#### [About this task]
The required output is the exact run of lines below that opens at the line with "apply list_elem_of_fmap in Hk" and closes at the line with "- intros k Hk.".
(Beginning of Data)
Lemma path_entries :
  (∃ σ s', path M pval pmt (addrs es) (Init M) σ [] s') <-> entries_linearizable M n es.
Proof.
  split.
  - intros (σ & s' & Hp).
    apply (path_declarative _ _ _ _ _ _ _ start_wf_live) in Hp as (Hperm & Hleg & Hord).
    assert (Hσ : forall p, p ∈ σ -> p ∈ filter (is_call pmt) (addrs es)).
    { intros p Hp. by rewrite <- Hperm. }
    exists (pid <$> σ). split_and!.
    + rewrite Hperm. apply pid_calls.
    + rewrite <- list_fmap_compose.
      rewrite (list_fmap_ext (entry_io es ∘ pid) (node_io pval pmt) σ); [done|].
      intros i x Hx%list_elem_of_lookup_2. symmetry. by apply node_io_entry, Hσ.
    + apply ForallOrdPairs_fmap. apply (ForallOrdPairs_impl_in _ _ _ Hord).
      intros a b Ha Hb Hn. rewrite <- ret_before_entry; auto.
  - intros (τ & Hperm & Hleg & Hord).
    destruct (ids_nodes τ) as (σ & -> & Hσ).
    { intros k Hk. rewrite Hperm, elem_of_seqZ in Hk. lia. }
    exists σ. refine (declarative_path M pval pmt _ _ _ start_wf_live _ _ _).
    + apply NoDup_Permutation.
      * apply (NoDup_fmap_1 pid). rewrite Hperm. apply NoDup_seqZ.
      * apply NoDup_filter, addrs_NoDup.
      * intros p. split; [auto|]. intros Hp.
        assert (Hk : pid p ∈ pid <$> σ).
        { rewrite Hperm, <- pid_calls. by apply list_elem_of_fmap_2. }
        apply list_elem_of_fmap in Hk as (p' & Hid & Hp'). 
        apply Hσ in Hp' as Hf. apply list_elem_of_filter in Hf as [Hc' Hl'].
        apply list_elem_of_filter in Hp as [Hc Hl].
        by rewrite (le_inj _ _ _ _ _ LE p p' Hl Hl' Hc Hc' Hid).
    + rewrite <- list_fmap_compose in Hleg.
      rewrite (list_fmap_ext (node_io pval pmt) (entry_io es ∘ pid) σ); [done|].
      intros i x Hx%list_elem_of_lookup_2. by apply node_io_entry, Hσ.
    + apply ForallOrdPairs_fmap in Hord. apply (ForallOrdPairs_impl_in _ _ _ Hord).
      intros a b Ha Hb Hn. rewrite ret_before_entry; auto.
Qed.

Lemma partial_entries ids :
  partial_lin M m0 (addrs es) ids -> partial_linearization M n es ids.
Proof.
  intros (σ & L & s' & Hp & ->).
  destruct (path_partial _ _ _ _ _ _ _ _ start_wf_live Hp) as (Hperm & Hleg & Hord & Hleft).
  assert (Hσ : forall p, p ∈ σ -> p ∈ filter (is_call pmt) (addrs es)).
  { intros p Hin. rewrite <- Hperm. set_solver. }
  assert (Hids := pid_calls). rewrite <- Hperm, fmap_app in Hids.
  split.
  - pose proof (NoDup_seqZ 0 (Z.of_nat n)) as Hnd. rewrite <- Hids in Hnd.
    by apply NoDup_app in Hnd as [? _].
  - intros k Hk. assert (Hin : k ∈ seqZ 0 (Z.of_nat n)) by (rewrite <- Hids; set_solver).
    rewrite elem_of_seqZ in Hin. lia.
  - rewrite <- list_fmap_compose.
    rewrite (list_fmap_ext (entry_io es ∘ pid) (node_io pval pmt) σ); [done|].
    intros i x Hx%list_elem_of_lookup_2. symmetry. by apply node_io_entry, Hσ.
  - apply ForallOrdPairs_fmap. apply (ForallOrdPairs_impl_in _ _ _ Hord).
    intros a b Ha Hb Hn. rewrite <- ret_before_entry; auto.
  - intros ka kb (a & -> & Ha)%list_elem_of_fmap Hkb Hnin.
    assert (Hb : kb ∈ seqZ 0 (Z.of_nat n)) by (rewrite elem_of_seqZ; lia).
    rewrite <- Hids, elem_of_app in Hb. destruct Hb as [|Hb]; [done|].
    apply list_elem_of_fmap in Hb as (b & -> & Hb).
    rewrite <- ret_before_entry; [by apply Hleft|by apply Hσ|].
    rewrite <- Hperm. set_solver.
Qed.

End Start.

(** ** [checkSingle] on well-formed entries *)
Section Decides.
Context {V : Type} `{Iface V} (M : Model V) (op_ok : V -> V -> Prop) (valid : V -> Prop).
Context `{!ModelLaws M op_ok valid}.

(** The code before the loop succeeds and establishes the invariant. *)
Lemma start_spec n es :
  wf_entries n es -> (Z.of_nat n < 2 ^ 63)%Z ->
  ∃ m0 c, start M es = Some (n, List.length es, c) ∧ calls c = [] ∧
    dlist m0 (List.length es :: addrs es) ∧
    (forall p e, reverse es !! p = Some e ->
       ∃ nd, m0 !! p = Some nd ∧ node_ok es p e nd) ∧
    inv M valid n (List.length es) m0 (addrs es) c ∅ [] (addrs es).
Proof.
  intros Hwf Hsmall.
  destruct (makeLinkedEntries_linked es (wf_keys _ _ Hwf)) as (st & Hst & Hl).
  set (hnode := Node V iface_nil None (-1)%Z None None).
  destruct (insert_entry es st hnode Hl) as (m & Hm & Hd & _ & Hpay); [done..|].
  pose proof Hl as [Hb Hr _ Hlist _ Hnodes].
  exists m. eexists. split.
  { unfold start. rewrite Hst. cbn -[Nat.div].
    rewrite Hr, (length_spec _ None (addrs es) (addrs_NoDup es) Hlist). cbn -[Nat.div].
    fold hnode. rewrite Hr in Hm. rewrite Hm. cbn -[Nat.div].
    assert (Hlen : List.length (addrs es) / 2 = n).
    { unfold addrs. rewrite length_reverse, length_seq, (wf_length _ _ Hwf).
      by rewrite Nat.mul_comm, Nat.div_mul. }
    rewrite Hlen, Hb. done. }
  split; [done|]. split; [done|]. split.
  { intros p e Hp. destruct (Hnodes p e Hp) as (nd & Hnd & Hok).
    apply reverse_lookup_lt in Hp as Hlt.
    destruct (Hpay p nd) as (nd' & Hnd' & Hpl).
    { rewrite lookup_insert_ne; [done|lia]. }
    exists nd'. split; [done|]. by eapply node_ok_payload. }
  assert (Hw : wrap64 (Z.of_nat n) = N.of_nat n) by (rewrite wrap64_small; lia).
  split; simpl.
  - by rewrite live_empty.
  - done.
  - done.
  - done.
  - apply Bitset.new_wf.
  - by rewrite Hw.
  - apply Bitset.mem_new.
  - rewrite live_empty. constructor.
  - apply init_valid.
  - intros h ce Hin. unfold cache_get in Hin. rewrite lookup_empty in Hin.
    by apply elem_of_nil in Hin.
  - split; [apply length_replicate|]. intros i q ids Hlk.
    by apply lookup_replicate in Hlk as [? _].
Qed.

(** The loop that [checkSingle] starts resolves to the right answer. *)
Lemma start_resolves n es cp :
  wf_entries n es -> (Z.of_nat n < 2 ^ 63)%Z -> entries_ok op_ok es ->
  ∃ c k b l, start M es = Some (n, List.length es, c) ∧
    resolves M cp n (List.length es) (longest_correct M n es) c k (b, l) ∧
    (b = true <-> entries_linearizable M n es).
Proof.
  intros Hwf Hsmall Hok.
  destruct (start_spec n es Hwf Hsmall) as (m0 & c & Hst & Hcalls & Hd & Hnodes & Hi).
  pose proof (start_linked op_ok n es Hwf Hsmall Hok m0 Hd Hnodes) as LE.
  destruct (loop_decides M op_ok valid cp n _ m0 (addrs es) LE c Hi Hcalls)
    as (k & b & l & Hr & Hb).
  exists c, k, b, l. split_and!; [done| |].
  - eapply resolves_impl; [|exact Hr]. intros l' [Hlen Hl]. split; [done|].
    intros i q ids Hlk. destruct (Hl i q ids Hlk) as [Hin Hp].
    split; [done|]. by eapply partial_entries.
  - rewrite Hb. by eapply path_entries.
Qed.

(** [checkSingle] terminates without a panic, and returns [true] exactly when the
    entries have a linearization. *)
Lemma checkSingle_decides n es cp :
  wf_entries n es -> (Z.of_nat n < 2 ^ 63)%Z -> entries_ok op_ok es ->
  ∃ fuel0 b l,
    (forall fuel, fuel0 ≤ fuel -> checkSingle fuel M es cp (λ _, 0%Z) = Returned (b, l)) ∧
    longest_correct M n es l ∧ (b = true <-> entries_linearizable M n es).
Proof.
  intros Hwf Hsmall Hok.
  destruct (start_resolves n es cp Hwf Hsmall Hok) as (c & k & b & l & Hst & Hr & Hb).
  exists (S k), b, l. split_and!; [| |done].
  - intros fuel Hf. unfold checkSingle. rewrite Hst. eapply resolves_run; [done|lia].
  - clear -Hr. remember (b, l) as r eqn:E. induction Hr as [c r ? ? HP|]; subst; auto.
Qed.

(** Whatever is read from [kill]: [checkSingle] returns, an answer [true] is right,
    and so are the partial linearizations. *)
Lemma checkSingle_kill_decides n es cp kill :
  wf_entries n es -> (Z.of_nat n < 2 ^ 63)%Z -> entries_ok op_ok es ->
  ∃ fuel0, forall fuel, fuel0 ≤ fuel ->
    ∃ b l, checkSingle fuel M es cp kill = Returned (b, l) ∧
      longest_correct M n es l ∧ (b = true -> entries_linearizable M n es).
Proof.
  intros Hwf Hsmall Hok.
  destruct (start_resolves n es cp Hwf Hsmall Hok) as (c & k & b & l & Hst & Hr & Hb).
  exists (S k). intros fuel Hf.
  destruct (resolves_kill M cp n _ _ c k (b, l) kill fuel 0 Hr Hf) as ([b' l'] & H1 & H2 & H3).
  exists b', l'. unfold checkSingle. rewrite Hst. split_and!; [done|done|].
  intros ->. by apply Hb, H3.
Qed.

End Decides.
(End of Data)
#### [Result for this exercise]
        apply list_elem_of_fmap in Hk as (p' & Hid & Hp'). 
        apply Hσ in Hp' as Hf. apply list_elem_of_filter in Hf as [Hc' Hl'].
        apply list_elem_of_filter in Hp as [Hc Hl].
        by rewrite (le_inj _ _ _ _ _ LE p p' Hl Hl' Hc Hc' Hid).
    + rewrite <- list_fmap_compose in Hleg.
      rewrite (list_fmap_ext (node_io pval pmt) (entry_io es ∘ pid) σ); [done|].
      intros i x Hx%list_elem_of_lookup_2. by apply node_io_entry, Hσ.
    + apply ForallOrdPairs_fmap in Hord. apply (ForallOrdPairs_impl_in _ _ _ Hord).
      intros a b Ha Hb Hn. rewrite ret_before_entry; auto.
Qed.

Lemma partial_entries ids :
  partial_lin M m0 (addrs es) ids -> partial_linearization M n es ids.
Proof.
  intros (σ & L & s' & Hp & ->).
  destruct (path_partial _ _ _ _ _ _ _ _ start_wf_live Hp) as (Hperm & Hleg & Hord & Hleft).
  assert (Hσ : forall p, p ∈ σ -> p ∈ filter (is_call pmt) (addrs es)).
  { intros p Hin. rewrite <- Hperm. set_solver. }
  assert (Hids := pid_calls). rewrite <- Hperm, fmap_app in Hids.
  split.
  - pose proof (NoDup_seqZ 0 (Z.of_nat n)) as Hnd. rewrite <- Hids in Hnd.
    by apply NoDup_app in Hnd as [? _].
  - intros k Hk. assert (Hin : k ∈ seqZ 0 (Z.of_nat n)) by (rewrite <- Hids; set_solver).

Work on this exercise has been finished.